The Glock is a semi-automatic pistol, popular with both America’s law enforcement forces (eg the New York Police Department) and with psychiatrically disturbed murderers (eg Jared Loughnane in Colorado in January 2011; Adam Lanza in Newtown, Connecticut, in December 2012 ). Or the Glock 19 Generation 4, which is a 9mm with a slide (which looks like the back of the barrel) that shoots back with every shot. “You could break your thumb,” said the man at the shooting range. As if it wasn’t frightening enough already.

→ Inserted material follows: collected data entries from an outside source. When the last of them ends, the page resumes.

(** * highlight-bot: the notification-triggering engine of [cogs/highlight.py]

    A shallow embedding of the [Highlight] cog and of [PositiveCounter].

    - Python integers are [Z]; identifiers (channel, user, message ids) are [Z].
    - Clock readings ([datetime.utcnow()], [message.created_at]) and durations
      (arguments of [asyncio.sleep]) are [Z], counted in seconds.
    - Text is ASCII: [str] is [string], a character is an [ascii].
    - [self.recently_spoken] is a finite map from (channel id, user id) to counts.
    - A coroutine is a tree of actions ([task]); [await asyncio.sleep] and the
      calls into the platform and the database are actions answered by an
      environment, so that one definition of each handler serves both the
      run of a single handler and the event loop that interleaves many.
    - Timers are exact: a coroutine that sleeps wakes at the time it is due.
    - The commands of the cog have a model of their own ([Commands]): what a
      command does is logged with the times, and the task that deletes the
      message of a command is a coroutine of its own.
    - [db_cog] and the platform client are not part of the module; what they
      answer is a parameter ([Env]), with the Trigger Store laid out as the
      specification describes it. *)

From Stdlib Require Import ZArith String Ascii List Lia Bool.
From stdpp Require Import base option list strings gmap.
Import ListNotations.
Local Open Scope Z_scope.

Then there was the Colt SMG 9mm submachine gun (“highly concealable” and “for close confrontations”, it says on the Colt website.) It was light and very easy to use, if you stood like those action heroes you’ve been watching all your life. It is amazing how fast your fantasies kick in once you have a gun in your hands.
On the Glock, I tried to cup the gun like Angie Dickinson in Police Woman – ah, Angie was so cute. But on the Colt SMG, I tried to stand like Richard Harris in some film I can’t remember the name of, only that he was wearing a beret. “Your stance there is real good,” said the man in the shooting range.
You can change the Colt from semi-automatic to fully automatic. “This is the fun switch,” said the man at the shooting range. He’ll stand behind anyone firing a machine gun to make sure you aren’t driven too far back by the force of it. It fairly rattles your bones. Your adrenalin surges. It is a thrill. We are in Texas.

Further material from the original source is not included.